▶ **Assignment**: Within the listing, how many lines hold the word "beta"? Give the number by itself.

▶ **Materials provided**:
Segment Open

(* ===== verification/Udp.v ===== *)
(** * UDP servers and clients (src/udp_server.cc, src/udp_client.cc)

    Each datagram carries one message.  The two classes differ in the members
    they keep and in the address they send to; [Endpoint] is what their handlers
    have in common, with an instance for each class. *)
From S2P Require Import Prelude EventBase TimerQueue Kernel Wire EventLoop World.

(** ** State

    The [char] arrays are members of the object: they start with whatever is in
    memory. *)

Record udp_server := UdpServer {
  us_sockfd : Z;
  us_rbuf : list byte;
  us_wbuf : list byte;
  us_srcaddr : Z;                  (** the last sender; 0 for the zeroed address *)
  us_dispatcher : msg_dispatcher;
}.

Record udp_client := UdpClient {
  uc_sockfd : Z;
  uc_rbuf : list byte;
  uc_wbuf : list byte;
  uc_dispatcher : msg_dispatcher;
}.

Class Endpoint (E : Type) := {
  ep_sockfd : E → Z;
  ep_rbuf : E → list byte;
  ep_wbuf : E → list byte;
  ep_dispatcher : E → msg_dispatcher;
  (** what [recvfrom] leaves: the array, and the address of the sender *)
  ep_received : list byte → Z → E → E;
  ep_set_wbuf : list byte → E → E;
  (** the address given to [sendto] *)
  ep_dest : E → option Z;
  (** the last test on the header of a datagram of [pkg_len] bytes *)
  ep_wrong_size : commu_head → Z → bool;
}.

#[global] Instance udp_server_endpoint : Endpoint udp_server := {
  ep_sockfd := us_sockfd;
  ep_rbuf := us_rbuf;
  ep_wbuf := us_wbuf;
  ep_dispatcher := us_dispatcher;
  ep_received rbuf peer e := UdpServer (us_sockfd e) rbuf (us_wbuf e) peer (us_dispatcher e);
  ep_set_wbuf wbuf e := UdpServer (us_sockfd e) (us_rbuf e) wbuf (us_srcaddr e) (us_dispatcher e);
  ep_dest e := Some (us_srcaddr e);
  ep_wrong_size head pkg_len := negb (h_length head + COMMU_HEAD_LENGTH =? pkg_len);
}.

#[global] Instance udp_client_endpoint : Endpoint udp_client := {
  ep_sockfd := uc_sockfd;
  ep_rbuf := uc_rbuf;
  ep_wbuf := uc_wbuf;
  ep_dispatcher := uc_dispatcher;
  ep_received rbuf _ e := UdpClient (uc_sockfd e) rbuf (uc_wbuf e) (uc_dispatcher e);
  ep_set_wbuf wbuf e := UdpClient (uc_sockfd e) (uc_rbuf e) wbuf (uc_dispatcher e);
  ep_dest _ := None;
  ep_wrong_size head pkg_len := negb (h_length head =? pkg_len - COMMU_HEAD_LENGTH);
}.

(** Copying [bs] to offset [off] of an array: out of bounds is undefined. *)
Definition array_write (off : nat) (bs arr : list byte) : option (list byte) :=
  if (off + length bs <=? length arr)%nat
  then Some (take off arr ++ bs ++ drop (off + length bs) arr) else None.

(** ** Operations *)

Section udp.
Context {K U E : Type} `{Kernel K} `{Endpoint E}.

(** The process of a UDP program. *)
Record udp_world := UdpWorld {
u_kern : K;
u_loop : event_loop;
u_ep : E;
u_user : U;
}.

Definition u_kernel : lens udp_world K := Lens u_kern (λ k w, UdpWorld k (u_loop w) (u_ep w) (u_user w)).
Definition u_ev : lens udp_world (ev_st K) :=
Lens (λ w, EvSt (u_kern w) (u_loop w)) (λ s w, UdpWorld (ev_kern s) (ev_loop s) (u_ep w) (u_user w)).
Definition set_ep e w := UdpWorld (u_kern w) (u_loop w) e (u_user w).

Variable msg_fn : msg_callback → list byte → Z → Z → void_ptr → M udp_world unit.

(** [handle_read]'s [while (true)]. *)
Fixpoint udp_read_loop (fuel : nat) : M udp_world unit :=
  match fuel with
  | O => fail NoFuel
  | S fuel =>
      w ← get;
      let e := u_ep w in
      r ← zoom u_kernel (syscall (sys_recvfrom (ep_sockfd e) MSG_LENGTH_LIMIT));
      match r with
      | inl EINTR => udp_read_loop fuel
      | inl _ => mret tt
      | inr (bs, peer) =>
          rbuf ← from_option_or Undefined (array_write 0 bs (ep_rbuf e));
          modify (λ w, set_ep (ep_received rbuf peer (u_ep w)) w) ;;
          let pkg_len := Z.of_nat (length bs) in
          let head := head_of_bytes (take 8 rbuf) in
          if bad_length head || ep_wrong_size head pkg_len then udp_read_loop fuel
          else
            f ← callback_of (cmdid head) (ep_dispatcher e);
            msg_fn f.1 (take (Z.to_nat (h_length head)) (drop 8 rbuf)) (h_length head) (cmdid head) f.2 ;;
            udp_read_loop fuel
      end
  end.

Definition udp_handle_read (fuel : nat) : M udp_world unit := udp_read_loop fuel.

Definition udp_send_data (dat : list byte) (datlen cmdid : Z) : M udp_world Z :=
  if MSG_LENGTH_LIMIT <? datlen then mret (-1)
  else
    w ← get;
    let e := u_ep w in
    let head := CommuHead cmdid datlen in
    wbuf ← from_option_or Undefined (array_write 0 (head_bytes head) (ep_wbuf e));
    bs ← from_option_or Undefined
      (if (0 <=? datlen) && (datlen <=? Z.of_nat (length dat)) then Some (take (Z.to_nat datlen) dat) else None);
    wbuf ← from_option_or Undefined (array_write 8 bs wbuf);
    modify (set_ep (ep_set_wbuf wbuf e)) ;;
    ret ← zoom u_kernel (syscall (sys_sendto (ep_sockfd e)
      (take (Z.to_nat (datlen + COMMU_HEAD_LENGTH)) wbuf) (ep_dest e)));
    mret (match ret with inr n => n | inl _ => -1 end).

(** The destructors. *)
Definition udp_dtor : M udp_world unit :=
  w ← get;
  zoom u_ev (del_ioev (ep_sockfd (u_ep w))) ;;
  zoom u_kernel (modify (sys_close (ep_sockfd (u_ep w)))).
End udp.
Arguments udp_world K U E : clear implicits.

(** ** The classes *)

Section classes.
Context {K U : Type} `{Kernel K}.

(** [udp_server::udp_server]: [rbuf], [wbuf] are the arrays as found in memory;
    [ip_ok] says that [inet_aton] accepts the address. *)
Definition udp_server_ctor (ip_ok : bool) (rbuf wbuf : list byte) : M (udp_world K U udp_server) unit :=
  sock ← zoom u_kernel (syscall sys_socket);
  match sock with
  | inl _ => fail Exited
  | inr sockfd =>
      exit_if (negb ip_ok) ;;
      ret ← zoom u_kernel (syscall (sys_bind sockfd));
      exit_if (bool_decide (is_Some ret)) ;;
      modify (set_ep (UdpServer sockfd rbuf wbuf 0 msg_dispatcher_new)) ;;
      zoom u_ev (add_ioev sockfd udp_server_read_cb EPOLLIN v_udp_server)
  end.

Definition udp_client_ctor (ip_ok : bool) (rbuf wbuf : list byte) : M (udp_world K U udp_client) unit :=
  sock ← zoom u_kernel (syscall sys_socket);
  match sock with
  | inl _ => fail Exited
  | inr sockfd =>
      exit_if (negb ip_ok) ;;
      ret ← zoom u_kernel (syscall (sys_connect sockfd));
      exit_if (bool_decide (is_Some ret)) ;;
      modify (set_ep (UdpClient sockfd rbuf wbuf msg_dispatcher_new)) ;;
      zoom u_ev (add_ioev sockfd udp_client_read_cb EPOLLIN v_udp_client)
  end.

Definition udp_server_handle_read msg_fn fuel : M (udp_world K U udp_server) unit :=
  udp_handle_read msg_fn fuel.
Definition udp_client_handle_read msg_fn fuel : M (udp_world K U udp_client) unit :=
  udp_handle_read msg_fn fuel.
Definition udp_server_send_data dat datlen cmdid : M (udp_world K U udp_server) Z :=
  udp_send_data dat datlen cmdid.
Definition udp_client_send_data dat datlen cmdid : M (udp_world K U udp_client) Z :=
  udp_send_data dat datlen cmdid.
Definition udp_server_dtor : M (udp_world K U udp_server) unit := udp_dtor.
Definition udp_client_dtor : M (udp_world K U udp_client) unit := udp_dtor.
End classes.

Segment Closed
Segment Open

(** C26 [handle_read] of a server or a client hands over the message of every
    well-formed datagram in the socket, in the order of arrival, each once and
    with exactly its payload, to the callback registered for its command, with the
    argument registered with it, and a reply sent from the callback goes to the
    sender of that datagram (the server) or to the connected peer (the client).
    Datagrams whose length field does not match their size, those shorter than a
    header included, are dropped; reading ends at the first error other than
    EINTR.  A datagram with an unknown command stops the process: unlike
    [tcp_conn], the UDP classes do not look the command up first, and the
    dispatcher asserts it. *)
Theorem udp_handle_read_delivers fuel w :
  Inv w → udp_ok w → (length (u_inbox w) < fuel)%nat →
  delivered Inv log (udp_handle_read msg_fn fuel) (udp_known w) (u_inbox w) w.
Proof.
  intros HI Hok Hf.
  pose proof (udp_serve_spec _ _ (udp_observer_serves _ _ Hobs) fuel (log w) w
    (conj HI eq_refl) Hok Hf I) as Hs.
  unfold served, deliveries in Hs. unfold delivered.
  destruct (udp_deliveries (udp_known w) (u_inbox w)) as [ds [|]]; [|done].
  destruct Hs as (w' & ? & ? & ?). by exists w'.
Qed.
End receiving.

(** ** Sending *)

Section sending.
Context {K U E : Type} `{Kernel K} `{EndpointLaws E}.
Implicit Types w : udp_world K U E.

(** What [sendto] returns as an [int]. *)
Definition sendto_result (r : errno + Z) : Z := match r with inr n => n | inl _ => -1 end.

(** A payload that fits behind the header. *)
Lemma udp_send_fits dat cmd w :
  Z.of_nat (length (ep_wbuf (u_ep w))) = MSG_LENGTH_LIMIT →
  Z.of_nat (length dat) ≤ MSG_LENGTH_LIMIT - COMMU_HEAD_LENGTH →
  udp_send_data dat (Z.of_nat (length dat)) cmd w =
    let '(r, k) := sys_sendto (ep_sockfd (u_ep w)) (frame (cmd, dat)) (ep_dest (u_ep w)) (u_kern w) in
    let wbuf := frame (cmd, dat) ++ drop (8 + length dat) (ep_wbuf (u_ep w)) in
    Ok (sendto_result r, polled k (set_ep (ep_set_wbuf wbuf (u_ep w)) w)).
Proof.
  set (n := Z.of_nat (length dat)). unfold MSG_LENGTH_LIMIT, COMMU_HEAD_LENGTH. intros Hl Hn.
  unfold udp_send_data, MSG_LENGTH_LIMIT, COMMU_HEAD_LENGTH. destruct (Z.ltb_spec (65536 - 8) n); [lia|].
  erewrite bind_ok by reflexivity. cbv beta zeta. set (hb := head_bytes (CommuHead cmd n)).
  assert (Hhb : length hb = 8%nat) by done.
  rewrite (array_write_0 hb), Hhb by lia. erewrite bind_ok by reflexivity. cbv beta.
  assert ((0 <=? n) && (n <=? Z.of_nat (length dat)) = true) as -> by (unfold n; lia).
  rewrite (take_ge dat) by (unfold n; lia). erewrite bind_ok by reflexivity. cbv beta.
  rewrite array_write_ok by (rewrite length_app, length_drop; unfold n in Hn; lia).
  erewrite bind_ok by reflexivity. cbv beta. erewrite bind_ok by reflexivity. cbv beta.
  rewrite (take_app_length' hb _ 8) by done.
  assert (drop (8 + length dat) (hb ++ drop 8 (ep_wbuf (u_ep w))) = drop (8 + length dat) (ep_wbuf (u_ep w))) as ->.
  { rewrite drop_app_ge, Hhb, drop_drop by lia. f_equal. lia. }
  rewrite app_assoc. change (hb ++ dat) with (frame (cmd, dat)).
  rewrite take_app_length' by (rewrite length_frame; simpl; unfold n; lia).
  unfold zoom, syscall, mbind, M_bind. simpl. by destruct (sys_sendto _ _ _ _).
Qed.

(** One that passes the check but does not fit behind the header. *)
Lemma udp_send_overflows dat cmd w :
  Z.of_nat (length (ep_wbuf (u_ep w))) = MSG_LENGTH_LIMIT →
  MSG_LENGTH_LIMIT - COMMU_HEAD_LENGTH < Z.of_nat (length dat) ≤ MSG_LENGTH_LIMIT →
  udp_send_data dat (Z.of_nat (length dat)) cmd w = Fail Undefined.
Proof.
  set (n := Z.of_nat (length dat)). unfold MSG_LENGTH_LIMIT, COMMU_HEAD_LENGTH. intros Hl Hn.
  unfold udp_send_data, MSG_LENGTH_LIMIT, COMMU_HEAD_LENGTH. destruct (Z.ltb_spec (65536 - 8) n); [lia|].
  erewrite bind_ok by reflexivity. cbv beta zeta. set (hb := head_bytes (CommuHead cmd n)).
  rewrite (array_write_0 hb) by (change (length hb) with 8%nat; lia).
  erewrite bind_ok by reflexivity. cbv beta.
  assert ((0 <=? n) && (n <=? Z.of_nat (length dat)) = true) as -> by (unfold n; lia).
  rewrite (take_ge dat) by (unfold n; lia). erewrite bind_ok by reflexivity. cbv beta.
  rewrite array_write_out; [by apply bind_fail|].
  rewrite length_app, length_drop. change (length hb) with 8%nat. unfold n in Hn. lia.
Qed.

Segment Closed

▶ **Solution for this task**: 7